◆ **TASK OBJECTIVE**
For the listing below, return the line containing "owner name =>", the line containing "split; [|done]. rewrite elem_of_app. tauto.", and all lines in between, exactly as written and nothing else.

┄┄┄┄┄┄┄┄┄┄┄┄┄┄┄┄┄┄┄┄

Fixpoint await_start (remaining : nat) (image : WorkerImage) (name : string) : Prog unit :=
  probe_state name;;
  read ← attempt (read_file cw name directJITPhasePath);
  match read with
  | Ok f => lift (phase_started image f)
  | Err _ =>
      match remaining with
      | O => lift (Err (Errorf "waiting for direct JIT assignment start: %w" []))
      | S remaining => await_start remaining image name
      end
  end.

Definition waitDirectJITAssignmentStarted (name flavor : string) : Prog unit :=
  match workerImages (front l) !! flavor with
  | None => lift (Err (Errorf "worker image mapping %q is missing" [flavor]))
  | Some image => λ h, await_start (turns cw h) image name h
  end.

Definition mark_created (name : string) : Prog unit :=
  wrapping "recording created instance" (call (MarkCreatedLease name) (λ h, says w h (MarkCreatedLease name))).

(** The keys of a warm instance once it is bound to a job. *)
Definition bound_config (f : InstanceFull) (metadata : gmap string string) : gmap string string :=
  metadata ∪ delete warmReadyKey (delete userDataKey (Full_Config f)).

Definition bind_warm (f : InstanceFull) (b : BootstrapParams) : Prog unit :=
  let lifecycle := key_of f lifecycleKey in
  if bool_decide (lifecycle = lifecycleWarmUnregistered) then
    lift (validateWarmInstance f b);;
    metadata ← lift (jobMetadata b);
    let config := bound_config f metadata in
    wrapping "binding warm instance metadata" (call (BindCall (name_of f) config) (λ h, says w h (BindCall (name_of f) config)));;
    wrapping "waiting for warm metadata binding" (call (WaitBind (name_of f)) (λ h, says w h (WaitBind (name_of f))))
  else if bool_decide (lifecycle = lifecycleEphemeralOneJob) then lift (validateExistingInstance f b)
  else lift (Err (Errorf "claimed warm instance %q has lifecycle %q" [name_of f; lifecycle])).
(* ===== verification/IncusCreateFacts.v ===== *)
(** * Every step of a create is justified by what came before it

    The guarded runs of [IncusProviderFacts] with a guard that names the reason of
    every event that changes something. *)

From S2P Require Import Prelude GoText StateFile QueueIntent Admission ProviderJournal ProviderRetry ProviderAdmission HostProbe FleetConfig CacheNamespace CacheBroker.
From S2P Require Import Tenant ProviderHost NDDevAdmission IncusProvider IncusProviderFacts CacheDelivery IncusCreate.

Local Open Scope Z_scope.
Local Open Scope go_scope.

(** ** What justifies a step *)

Section justified.
Context (api_not_found : error → bool) (api_mentions : string → error → bool) (w : Answers) (cw : CreateAnswers) (l : Incus_Provider) (cfg : CreateConfig).
Context {Hhash : Hashing} {Hweb : WebText} {Henc : Encodings} {Hct : ClaimText} {Hcr : CreateText}.
Context (b : BootstrapParams).

Abbreviation job := (Bootstrap_Name (base b)).
Abbreviation owned f := (key_of f controllerIDKeyName = front_controllerID (front l)).
Abbreviation validateExisting f := (validateExistingInstance l cfg f b = Ok tt).

(** Admission granted the job a place that needs no victim, and was not asked since. *)
Definition granted (h : list Event) : Prop :=
  ∃ recent h1 answer, h = recent ++ AdmitCall job :: h1 ∧ (AdmitCall job ∉ recent) ∧ admits cw h1 (base b) = Ok answer ∧
    Decision_Admitted (Result_Decision answer) = true ∧ PreemptedWarmWorkers answer = [].

(** The warm instance that was claimed for the job, as it was read. *)
Definition claimed_as (f : InstanceFull) : Prop :=
  ∃ h1 claim h2, claims_warm cw h1 (base b) = Ok claim ∧ WCRes_Found claim = true ∧ finds w h2 (WCRes_InstanceName claim) = Ok f.

(** The instances that may be handed the job. *)
Inductive worker (h : list Event) (name : string) : Prop :=
  | worker_launched post : name = job → CreateCall post ∈ h → Post_Name post = job → worker h name
  | worker_adopted h1 f : name = job → finds w h1 job = Ok f → owned f → validateExisting f → worker h name
  | worker_claimed f : name = name_of f → claimed_as f → validateExisting f → worker h name
  | worker_bound f config : name = name_of f → claimed_as f → validateWarmInstance l f b = Ok tt → BindCall name config ∈ h → worker h name.

(** The warm workers that admission or placement gave up for the job. *)
Definition victim (identifier : string) : Prop :=
  (∃ h1 answer, admits cw h1 (base b) = Ok answer ∧ identifier ∈ PreemptedWarmWorkers answer) ∨
  (∃ h1 names, preempts w h1 job = Ok names ∧ identifier ∈ names).

(** What the job's name or a victim resolves to. *)
Definition resolves_to (name : string) : Prop :=
  ∃ identifier h1, (identifier = job ∨ victim identifier) ∧ names_ w h1 (ResolveIdentity identifier) = Ok name.

(** The instances whose deletion may be recorded: read as the controller's own. *)
Definition target (name : string) : Prop := resolves_to name ∧ ∃ h1 f, finds w h1 name = Ok f ∧ owned f.

(** The instances that may be stopped and deleted: those whose lease the journal has
    confirmed as deleting. *)
Definition removable (h : list Event) (name : string) : Prop :=
  target name ∧ ∃ earlier, (MarkDeletingLease name :: earlier) `suffix_of` h ∧ says w earlier (MarkDeletingLease name) = Ok tt.

(** The configuration carries the identity of the job. *)
Definition identified (config : gmap string string) : Prop := ∃ metadata, jobMetadata l cfg b = Ok metadata ∧ metadata ⊆ config.

Definition justified (h : list Event) (e : Event) : Prop :=
  match e with
  | CreateCall post =>
      Post_Name post = job ∧ identified (Post_Config post) ∧ granted h ∧
      ∃ image, workerImagePolicy l (Flavor (base b)) = Ok image ∧ Post_Fingerprint post = Fingerprint image
  | BindCall name config =>
      identified config ∧ config !! warmReadyKey = None ∧ config !! userDataKey = None ∧
      ∃ f, name = name_of f ∧ claimed_as f ∧ validateWarmInstance l f b = Ok tt
  | WriteFile name _ _ _ | AddClaim name _ _ _ | MarkCreatedLease name => worker h name
  | MarkInjectedLease owner name =>
      owner = job ∧ ∃ body earlier, let written := WriteFile name (warmAssignmentPath job) body 448 in
        (written :: earlier) `suffix_of` h ∧ says w earlier written = Ok tt
  | SetState name action => action = "start" ∧ worker h name ∨ action = "stop" ∧ removable h name
  | DeleteCall name => removable h name
  | MarkDeletingLease name => target name
  | ReleaseLease name => name = job ∧ AdmitCall job ∈ h ∨ resolves_to name
  | RemoveClaim name => ∃ role token, AddClaim name (Flavor (base b)) role token ∈ h
  | PromoteCall _ _ => False
  | _ => True
  end.

Lemma worker_more h h' name : worker h name → h ⊆ h' → worker h' name.
Proof. intros [] Hsub; [eapply worker_launched|eapply worker_adopted|eapply worker_claimed|eapply worker_bound]; eauto. Qed.

(** Events that need no reason. *)
Definition free (e : Event) : Prop :=
  match e with
  | CreateCall _ | BindCall _ _ | WriteFile _ _ _ _ | AddClaim _ _ _ _ | MarkCreatedLease _ | MarkInjectedLease _ _ | SetState _ _ | DeleteCall _
  | MarkDeletingLease _ | ReleaseLease _ | RemoveClaim _ | PromoteCall _ _ | AdmitCall _ => False
  | _ => True
  end.

Lemma free_justified h e : free e → justified h e.
Proof. by destruct e. Qed.

(** ** Programs that keep a grant

    [does m h]: the steps of [m] after [h] are justified, and admission is not asked. *)

Definition extends (h h' : list Event) : Prop := ∃ new, h' = new ++ h ∧ AdmitCall job ∉ new.
Definition does {A} (m : Prog A) (h : list Event) : Prop := wp justified m (λ h' _, extends h h') h.

Lemma extends_refl h : extends h h.
Proof. exists []. split; [done|]. apply not_elem_of_nil. Qed.

Lemma extends_trans h1 h2 h3 : extends h1 h2 → extends h2 h3 → extends h1 h3.
Proof. intros (n1 & -> & H1) (n2 & -> & H2). exists (n2 ++ n1). rewrite app_assoc. split; [done|]. rewrite elem_of_app. tauto. Qed.

Lemma extends_sub h h' : extends h h' → h ⊆ h'.
Proof. intros (new & -> & _) e He. apply elem_of_app. by right. Qed.

Lemma worker_extends h h' name : worker h name → extends h h' → worker h' name.
Proof. intros Hw He%extends_sub. by eapply worker_more. Qed.

Lemma granted_extends h h' : granted h → extends h h' → granted h'.
Proof.
  intros (recent & h1 & answer & -> & Hr & Ha) (new & -> & Hn). exists (new ++ recent), h1, answer. rewrite app_assoc. split; [done|].
  split; [|done]. rewrite elem_of_app. tauto.
Qed.

Lemma does_ret {A} (a : A) h : does (mret a) h.
Proof. apply wp_ret, extends_refl. Qed.

Lemma does_lift {A} (r : result A) h : does (lift r) h.
Proof. apply wp_lift, extends_refl. Qed.

Lemma does_call {A} e (answer : list Event → result A) h : justified h e → e ≠ AdmitCall job → does (call e answer) h.
Proof. intros Hj He. apply wp_call; [done|]. exists [e]. split; [done|]. by intros ?%list_elem_of_singleton. Qed.

Lemma does_bind {A B} (m : Prog A) (f : A → Prog B) h :
  does m h → (∀ a h', m h = (h', Ok a) → extends h h' → does (f a) h') → does (m ≫= f) h.
Proof.
  intros (new & r & Hm & Hg & He) Hf. apply wp_bind. exists new, r. split_and!; [done|done|]. destruct r as [a|e]; [|done].
  eapply wp_conseq; [by apply Hf|]. intros h' r' He'. by eapply extends_trans.
Qed.

Lemma does_wrapping {A} format (m : Prog A) h : does m h → does (wrapping format m) h.
Proof. intros H. by apply wp_wrapping. Qed.

Lemma does_attempt {A} (m : Prog A) h : does m h → does (attempt m) h.
Proof. intros H. by apply wp_attempt. Qed.

Lemma does_free {A} (m : Prog A) h : emits free m → does m h.
Proof.
  intros Hm. apply (wp_emits free); [done|intros; by apply free_justified|]. intros new r _ Hall. exists new. split; [done|].
  intros He. by apply (proj1 (Forall_forall _ _) Hall) in He.
Qed.

(** The history after a step, and what an earlier one allows after it. *)
Lemma does_after {A} (m : Prog A) h h' r : does m h → m h = (h', r) → extends h h'.
Proof. intros (new & r' & Hm & _ & He) Hr. rewrite Hr in Hm. by injection Hm as -> ->. Qed.

Ltac free := unfold read_file, getCLI, release, reconcile, resolve; emit; done.
Ltac does_step :=
  first [ apply does_ret | apply does_lift | apply does_bind | apply does_wrapping | apply does_attempt ].

(** ** Programs that only ask *)

Lemma getManagedInstance_free name : emits free (getManagedInstance api_not_found w l name).
Proof. unfold getManagedInstance. free. Qed.

Lemma stopped_guest_free name : emits free (stopped_guest w name).
Proof. unfold stopped_guest. free. Qed.

Lemma describe_free identifier : emits free (describe api_not_found w cw l identifier).
Proof.
  unfold describe. apply emits_bind; [free|]. intros name. apply emits_bind; [apply getManagedInstance_free|]. intros f.
  intros h. assert (∀ p, emits free (projectGARMInstanceIdentity w f p)) as H by (intros p; unfold projectGARMInstanceIdentity; free). apply H.
Qed.

Lemma waitInstanceHasIP_free name : emits free (waitInstanceHasIP api_not_found w cw l name).
Proof.
  unfold waitInstanceHasIP. generalize 19%nat. intros n. induction n as [|n IH]; cbn [ask_ip];
    (apply emits_bind; [apply emits_attempt, emits_wrapping, describe_free|]; intros outcome; destruct (outcome ≫= _); [apply emits_ret|]);
    [apply emits_lift|done].
Qed.

Lemma getCreateInstanceArgs_free : emits free (getCreateInstanceArgs w l cfg b).
Proof. unfold getCreateInstanceArgs, getProfiles. free. Qed.
(* ===== verification/IncusCreateExample.v ===== *)
(** * A job that gets a worker

    The example fleet creates a cold worker for a job, delivers its cache claim, and is
    asked again: concrete runs on which the theorems are applied. *)

From S2P Require Import Prelude GoText StateFile Domain QueueIntent Admission ProviderJournal ProviderRetry ProviderAdmission HostProbe FleetConfig FleetConfigFacts.
From S2P Require Import CacheNamespace CacheBroker Tenant ProviderHost NDDevAdmission NDDevAdmissionFacts IncusProvider IncusProviderFacts IncusProviderClaims.
From S2P Require Import WarmRoundtrip CacheDelivery IncusCreate IncusCreateFacts IncusCreateClaims.

Local Open Scope Z_scope.
Local Open Scope go_scope.

(** ** Texts *)

(** A text whose end is marked: every byte is announced. *)
Fixpoint put (s rest : string) : string := match s with EmptyString => String "." rest | String c s => String "+" (String c (put s rest)) end.
Fixpoint get (s : string) : option (string * string) :=
  match s with
  | String mark rest =>
      if bool_decide (mark = "."%char) then Some (EmptyString, rest)
      else match rest with String c rest => '(v, rest) ← get rest; Some (String c v, rest) | EmptyString => None end
  | EmptyString => None
  end.

Lemma get_put s rest : get (put s rest) = Some (s, rest).
Proof. induction s as [|c s IH]; [done|]. simpl. by rewrite IH. Qed.

Definition put_claim (c : workerCacheClaim) : string :=
  put (WClaim_InstanceName c) (put (WClaim_RunnerName c) (put (WClaim_Endpoint c) (put (WClaim_Token c) (put (WClaim_CAPEMB64 c) EmptyString)))).
Definition get_claim (s : string) : option workerCacheClaim :=
  '(instance, s) ← get s; '(runner, s) ← get s; '(endpoint, s) ← get s; '(token, s) ← get s; '(ca, _) ← get s;
  Some {| WClaim_SchemaVersion := 2; WClaim_InstanceName := instance; WClaim_RunnerName := runner; WClaim_Endpoint := endpoint; WClaim_Token := token;
          WClaim_CAPEMB64 := ca |}.
(* ===== verification/StageTransaction.v ===== *)
(** * Stage transactions
    ([src/internal/stagetransaction/transaction.go])

    A transaction runs the commands of a plan one after the other and leaves receipts
    of what happened: one line before a command starts and one after it ended, in
    a file that is synced each time. Every system call joins the history of the run,
    with its outcome, and its answer is an arbitrary function of the history; a
    command is the behaviour of a child process. [Run] is shown to follow a small
    machine of announcing, running and finishing stages. *)

From S2P Require Import Prelude GoText Domain QueueIntent FleetConfig CacheNamespace CacheBroker.

Local Open Scope Z_scope.
Local Open Scope go_scope.

(** ** Data *)

Record Expectation := { Expect_ExitStatus : Z; Expect_Signal : string; Expect_Stdout : string; Expect_Stderr : string; Expect_Absent : list string }.

Record Stage := {
  Stage_ID : string; Stage_Command : string; Stage_Args : list string; Stage_Dir : string; Stage_Env : list string; Stage_Expect : option Expectation;
}.

Record Plan := {
  EvidenceRoot : string;
  OutputLimit : Z;
  Stages : list Stage;
  Cleanup : bool;                        (* a cleanup function is given *)
  StageTimeout : Duration;
  GracePeriod : Duration;
}.

(** [syscall.WaitStatus]: how a process ended, as the kernel encodes it. *)
Definition WaitStatus : Type := Z.
Definition signal_bits (status : WaitStatus) : Z := Z.land status 127.
Definition Signaled (status : WaitStatus) : bool := negb (signal_bits status =? 127) && negb (signal_bits status =? 0).
Definition ExitStatus (status : WaitStatus) : Z := if signal_bits status =? 0 then Z.land (Z.shiftr status 8) 255 else -1.

(** An error: one of the standard library, the end of a process
    ([exec.ExitError]), the result of [errors.Join], or one wrapped by [%w]. *)
Inductive Failure :=
  | Plain (e : error)
  | ExitError (status : WaitStatus)
  | Joined (parts : list Failure)
  | AtStage (format id : string) (inner : Failure).
(** ** Verification and the end of a process *)

Lemma verify_absent_quiet paths : quiet (verify_absent env paths) (λ _, True).
Proof.
  induction paths as [|path paths IH]; cbn [verify_absent]; [by apply quiet_ret|]. destruct (negb (is_abs path)); [by apply quiet_ret|].
  intros h. destruct (path_says env h path).
  - eexists [_], _. by repeat constructor.
  - destruct (IH (Did (LstatPath path) false :: h)) as (new & r & Hr & Hs & _). exists (new ++ [Did (LstatPath path) false]), r.
    split_and!; [by rewrite Hr, <-app_assoc|apply Forall_app; by repeat constructor|done].
  - eexists [_], _. by repeat constructor.
Qed.

Lemma verify_quiet expectation code signal out err :
  quiet (verify env expectation code signal out err) (λ v, v.2 = None →
    match expectation with None => True | Some e => code = Expect_ExitStatus e ∧ signal = Expect_Signal e ∧ out = Expect_Stdout e ∧ err = Expect_Stderr e end).
Proof.
  unfold verify. destruct expectation as [e|]; [|by apply quiet_ret].
  destruct (negb (code =? Expect_ExitStatus e) || _) eqn:H1; [by apply quiet_ret|].
  destruct (negb (bool_decide (out = _)) || _) eqn:H2; [by apply quiet_ret|].
  apply orb_false_iff in H1 as [Hc%negb_false_iff Hs%negb_false_iff], H2 as [Ho%negb_false_iff He%negb_false_iff].
  apply Z.eqb_eq in Hc. apply bool_decide_eq_true in Hs, Ho, He.
  eapply quiet_seq; [apply verify_absent_quiet|]. intros r _. by apply quiet_ret.
Qed.

Lemma Join_None parts : Join parts = None → Forall (λ p, p = None) parts.
Proof.
  unfold Join. intros H. induction parts as [|[f|] parts IH]; [constructor|done|]. constructor; [done|]. apply IH. done.
Qed.

Lemma signal_small status : Signaled status = true → 128 ⊕ signal_bits status ≠ 0 ∧ 128 ⊕ signal_bits status ≠ -1.
Proof.
  intros _. assert (0 ≤ signal_bits status < 128) as Hb.
  { unfold signal_bits. change 127 with (Z.ones 7). rewrite Z.land_ones by done. apply Z.mod_pos_bound. done. }
  unfold int_add. rewrite wrap64_small by (unfold in_int64, min_int64, max_int64; lia). lia.
Qed.

(** Only a process that ended well has status zero. *)
Lemma wait_zero c out err killErr signal :
  processStatus (match killErr with Some e => Join [wait_error c out err; Some (Plain e)] | None => wait_error c out err end) = (0, signal) →
  ExitStatus (child_status c) = 0 ∧ child_watch c = None.
Proof.
  unfold wait_error. destruct (ExitStatus (child_status c) =? 0) eqn:Hz; cbn [negb].
  - apply Z.eqb_eq in Hz. intros H. split; [done|]. by destruct (child_watch c), killErr, (copier_error c out err).
  - assert (∀ f, as_exit f = Some (child_status c) → processStatus (Some f) ≠ (0, signal)) as Hne.
    { intros f Hf. unfold processStatus. rewrite Hf. destruct (Signaled (child_status c)) eqn:Hs.
      - intros [= H _]. by apply signal_small in Hs as [? _].
      - intros [= H _]. by rewrite H in Hz. }
    destruct killErr; intros H; by apply Hne in H.
Qed.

┄┄┄┄┄┄┄┄┄┄┄┄┄┄┄┄┄┄┄┄

◆ **YOUR SOLUTION**
  | MarkInjectedLease owner name =>
      owner = job ∧ ∃ body earlier, let written := WriteFile name (warmAssignmentPath job) body 448 in
        (written :: earlier) `suffix_of` h ∧ says w earlier written = Ok tt
  | SetState name action => action = "start" ∧ worker h name ∨ action = "stop" ∧ removable h name
  | DeleteCall name => removable h name
  | MarkDeletingLease name => target name
  | ReleaseLease name => name = job ∧ AdmitCall job ∈ h ∨ resolves_to name
  | RemoveClaim name => ∃ role token, AddClaim name (Flavor (base b)) role token ∈ h
  | PromoteCall _ _ => False
  | _ => True
  end.

Lemma worker_more h h' name : worker h name → h ⊆ h' → worker h' name.
Proof. intros [] Hsub; [eapply worker_launched|eapply worker_adopted|eapply worker_claimed|eapply worker_bound]; eauto. Qed.

(** Events that need no reason. *)
Definition free (e : Event) : Prop :=
  match e with
  | CreateCall _ | BindCall _ _ | WriteFile _ _ _ _ | AddClaim _ _ _ _ | MarkCreatedLease _ | MarkInjectedLease _ _ | SetState _ _ | DeleteCall _
  | MarkDeletingLease _ | ReleaseLease _ | RemoveClaim _ | PromoteCall _ _ | AdmitCall _ => False
  | _ => True
  end.

Lemma free_justified h e : free e → justified h e.
Proof. by destruct e. Qed.

(** ** Programs that keep a grant

    [does m h]: the steps of [m] after [h] are justified, and admission is not asked. *)

Definition extends (h h' : list Event) : Prop := ∃ new, h' = new ++ h ∧ AdmitCall job ∉ new.
Definition does {A} (m : Prog A) (h : list Event) : Prop := wp justified m (λ h' _, extends h h') h.

Lemma extends_refl h : extends h h.
Proof. exists []. split; [done|]. apply not_elem_of_nil. Qed.

Lemma extends_trans h1 h2 h3 : extends h1 h2 → extends h2 h3 → extends h1 h3.
Proof. intros (n1 & -> & H1) (n2 & -> & H2). exists (n2 ++ n1). rewrite app_assoc. split; [done|]. rewrite elem_of_app. tauto. Qed.

Lemma extends_sub h h' : extends h h' → h ⊆ h'.
Proof. intros (new & -> & _) e He. apply elem_of_app. by right. Qed.

Lemma worker_extends h h' name : worker h name → extends h h' → worker h' name.
Proof. intros Hw He%extends_sub. by eapply worker_more. Qed.

Lemma granted_extends h h' : granted h → extends h h' → granted h'.
Proof.
  intros (recent & h1 & answer & -> & Hr & Ha) (new & -> & Hn). exists (new ++ recent), h1, answer. rewrite app_assoc. split; [done|].
  split; [|done]. rewrite elem_of_app. tauto.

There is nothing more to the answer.